**DIRECTIONS FOR THIS TASK:** Check each line of the listing below for the string "characters", and give only how many lines hold it.

**RECORDS FOR THE TASK:**
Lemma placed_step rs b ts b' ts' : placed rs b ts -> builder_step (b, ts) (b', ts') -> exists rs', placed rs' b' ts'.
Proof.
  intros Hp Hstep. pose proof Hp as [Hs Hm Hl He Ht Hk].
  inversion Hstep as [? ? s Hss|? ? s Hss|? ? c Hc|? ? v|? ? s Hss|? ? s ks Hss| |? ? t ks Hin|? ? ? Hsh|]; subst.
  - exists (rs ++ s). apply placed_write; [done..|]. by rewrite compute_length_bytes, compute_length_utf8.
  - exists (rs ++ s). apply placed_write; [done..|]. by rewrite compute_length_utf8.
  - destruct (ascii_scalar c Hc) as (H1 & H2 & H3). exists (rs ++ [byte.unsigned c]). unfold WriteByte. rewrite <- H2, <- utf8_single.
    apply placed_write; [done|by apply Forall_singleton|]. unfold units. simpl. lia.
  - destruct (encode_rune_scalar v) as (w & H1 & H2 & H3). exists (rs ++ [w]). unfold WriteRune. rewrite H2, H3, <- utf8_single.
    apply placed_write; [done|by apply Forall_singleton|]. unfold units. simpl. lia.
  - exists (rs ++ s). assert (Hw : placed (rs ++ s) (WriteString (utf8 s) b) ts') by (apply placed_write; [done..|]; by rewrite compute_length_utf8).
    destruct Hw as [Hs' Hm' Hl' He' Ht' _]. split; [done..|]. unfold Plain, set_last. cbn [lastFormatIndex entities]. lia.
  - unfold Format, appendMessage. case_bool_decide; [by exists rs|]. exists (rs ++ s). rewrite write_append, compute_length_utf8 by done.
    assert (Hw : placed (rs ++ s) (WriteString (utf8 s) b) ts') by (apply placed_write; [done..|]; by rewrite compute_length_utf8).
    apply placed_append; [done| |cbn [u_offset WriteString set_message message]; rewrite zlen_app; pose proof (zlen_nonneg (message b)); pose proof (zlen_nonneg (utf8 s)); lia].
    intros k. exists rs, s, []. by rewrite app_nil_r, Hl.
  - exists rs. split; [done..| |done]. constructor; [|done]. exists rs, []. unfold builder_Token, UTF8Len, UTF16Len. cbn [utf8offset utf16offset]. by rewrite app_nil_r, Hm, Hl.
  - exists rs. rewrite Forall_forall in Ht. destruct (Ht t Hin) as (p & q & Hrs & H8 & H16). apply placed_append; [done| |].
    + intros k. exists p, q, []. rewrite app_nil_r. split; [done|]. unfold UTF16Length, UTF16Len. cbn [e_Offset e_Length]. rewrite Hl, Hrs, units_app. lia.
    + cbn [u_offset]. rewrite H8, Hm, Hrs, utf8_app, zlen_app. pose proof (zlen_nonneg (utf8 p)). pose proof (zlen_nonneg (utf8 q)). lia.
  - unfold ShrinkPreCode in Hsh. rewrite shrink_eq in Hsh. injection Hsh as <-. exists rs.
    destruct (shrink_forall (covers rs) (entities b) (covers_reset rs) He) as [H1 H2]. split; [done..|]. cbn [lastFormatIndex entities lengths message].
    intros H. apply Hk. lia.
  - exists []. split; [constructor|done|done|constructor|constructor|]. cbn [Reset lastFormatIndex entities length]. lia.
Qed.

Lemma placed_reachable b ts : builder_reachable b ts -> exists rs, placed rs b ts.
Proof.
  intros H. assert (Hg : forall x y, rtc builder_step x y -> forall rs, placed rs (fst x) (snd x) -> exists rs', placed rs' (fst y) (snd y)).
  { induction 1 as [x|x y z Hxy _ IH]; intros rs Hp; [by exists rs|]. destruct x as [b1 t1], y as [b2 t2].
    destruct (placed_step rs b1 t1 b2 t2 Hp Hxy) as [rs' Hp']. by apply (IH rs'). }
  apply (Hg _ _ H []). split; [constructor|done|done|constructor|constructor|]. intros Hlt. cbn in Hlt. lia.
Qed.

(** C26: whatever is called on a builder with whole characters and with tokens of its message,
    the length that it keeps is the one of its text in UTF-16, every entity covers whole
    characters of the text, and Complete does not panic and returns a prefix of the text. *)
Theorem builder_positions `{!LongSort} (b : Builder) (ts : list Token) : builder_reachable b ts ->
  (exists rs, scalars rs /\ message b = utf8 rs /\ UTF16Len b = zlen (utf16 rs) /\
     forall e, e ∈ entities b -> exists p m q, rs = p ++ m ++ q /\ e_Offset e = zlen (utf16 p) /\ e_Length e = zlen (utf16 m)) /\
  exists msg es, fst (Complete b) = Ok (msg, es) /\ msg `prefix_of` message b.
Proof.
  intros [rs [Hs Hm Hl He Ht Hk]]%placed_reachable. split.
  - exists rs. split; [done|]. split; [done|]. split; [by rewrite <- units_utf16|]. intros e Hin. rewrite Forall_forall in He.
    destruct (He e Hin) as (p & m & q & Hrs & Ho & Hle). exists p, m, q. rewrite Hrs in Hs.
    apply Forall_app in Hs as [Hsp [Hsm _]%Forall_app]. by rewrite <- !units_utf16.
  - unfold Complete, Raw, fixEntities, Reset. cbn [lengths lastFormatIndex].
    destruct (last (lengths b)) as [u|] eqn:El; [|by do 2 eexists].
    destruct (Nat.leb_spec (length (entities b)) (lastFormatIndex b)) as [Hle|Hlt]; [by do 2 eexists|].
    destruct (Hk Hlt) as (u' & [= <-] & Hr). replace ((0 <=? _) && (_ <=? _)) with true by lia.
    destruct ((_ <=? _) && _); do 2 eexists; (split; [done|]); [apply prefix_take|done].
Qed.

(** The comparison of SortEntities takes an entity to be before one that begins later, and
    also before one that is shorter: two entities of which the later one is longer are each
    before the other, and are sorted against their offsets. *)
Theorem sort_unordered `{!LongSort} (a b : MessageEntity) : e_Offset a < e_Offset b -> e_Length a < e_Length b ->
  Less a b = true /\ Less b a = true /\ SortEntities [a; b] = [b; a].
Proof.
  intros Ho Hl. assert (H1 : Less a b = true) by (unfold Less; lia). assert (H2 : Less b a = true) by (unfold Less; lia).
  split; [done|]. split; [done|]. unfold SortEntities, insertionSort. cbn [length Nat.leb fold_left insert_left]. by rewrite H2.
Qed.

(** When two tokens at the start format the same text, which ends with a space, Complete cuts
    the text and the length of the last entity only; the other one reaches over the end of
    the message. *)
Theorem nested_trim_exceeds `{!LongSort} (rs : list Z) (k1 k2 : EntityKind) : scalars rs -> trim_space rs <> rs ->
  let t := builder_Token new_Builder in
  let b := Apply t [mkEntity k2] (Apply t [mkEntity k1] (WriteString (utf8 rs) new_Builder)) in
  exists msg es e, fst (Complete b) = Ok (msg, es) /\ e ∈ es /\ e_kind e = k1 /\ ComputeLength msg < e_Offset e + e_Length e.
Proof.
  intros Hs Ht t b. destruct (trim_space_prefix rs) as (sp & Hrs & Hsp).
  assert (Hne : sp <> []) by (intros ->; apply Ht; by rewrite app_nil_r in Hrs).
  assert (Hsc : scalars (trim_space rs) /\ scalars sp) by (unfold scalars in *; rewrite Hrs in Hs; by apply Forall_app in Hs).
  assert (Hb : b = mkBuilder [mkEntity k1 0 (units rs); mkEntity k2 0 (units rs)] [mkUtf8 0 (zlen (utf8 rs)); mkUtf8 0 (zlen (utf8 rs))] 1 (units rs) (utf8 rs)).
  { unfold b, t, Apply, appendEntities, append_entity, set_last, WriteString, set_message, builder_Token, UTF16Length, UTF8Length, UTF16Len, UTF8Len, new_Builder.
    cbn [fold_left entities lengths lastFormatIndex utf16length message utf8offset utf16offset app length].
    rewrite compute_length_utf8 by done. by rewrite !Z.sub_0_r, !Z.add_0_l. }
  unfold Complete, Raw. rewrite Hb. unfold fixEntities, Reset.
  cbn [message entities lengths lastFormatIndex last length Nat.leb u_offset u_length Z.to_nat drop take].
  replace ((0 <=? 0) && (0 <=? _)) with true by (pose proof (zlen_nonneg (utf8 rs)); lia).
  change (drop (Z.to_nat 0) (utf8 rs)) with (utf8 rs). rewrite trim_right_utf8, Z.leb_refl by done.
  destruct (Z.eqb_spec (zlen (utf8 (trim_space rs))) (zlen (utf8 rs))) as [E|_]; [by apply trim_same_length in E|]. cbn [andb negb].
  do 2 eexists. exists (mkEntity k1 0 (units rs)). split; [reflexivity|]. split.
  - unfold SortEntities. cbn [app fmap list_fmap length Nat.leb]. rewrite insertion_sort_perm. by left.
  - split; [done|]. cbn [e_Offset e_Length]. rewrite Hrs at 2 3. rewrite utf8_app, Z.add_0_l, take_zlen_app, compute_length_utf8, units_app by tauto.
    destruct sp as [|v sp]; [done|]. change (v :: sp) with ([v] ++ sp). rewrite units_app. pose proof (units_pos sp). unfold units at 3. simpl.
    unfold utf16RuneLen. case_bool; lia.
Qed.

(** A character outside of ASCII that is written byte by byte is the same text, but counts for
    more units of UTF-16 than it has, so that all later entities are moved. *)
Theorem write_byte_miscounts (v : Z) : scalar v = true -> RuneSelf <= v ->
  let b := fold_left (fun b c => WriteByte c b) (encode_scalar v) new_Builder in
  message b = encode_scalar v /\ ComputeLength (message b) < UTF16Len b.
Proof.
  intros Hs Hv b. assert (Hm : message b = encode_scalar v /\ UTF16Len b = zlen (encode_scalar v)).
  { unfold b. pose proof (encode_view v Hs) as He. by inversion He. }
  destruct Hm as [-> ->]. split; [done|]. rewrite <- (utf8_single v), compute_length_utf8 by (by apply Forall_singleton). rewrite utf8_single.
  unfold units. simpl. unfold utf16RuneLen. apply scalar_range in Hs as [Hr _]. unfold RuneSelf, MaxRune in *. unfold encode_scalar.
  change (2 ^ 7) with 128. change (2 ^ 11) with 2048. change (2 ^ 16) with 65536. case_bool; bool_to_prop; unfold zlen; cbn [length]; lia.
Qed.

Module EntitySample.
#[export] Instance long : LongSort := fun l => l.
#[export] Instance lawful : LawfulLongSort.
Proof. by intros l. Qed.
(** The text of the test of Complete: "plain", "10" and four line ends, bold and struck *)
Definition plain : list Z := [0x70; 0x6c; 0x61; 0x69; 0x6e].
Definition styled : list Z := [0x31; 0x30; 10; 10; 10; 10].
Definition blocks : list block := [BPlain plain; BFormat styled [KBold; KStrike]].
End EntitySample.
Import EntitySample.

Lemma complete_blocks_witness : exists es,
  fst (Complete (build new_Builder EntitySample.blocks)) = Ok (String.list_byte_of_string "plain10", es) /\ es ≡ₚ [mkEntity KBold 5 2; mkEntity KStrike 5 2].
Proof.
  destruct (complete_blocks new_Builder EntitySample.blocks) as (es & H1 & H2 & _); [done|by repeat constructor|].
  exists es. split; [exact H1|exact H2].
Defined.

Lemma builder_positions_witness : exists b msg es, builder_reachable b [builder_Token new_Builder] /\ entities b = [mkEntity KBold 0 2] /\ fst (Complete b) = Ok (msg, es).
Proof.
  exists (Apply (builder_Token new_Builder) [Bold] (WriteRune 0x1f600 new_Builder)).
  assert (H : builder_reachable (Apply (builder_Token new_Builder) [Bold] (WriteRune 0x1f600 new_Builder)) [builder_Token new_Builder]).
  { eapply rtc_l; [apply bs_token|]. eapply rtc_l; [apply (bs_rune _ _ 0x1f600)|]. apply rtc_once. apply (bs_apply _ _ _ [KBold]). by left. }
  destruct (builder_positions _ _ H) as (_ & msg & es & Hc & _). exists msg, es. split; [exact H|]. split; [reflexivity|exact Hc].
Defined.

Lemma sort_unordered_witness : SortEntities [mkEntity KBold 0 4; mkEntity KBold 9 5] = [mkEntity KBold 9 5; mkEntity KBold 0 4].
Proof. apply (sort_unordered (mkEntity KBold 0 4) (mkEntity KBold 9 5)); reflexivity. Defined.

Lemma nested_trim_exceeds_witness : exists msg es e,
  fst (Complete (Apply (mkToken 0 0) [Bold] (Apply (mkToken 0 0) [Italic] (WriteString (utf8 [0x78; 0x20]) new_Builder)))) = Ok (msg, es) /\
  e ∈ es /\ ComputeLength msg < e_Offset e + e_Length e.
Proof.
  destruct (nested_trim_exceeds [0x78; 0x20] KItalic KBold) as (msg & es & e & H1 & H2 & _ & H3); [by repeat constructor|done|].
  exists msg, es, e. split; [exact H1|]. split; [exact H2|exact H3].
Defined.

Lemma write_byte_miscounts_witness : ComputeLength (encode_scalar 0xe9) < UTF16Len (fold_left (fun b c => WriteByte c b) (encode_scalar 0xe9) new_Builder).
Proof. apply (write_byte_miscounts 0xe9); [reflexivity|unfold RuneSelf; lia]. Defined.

**SOLUTION TO THE PROBLEM:** 2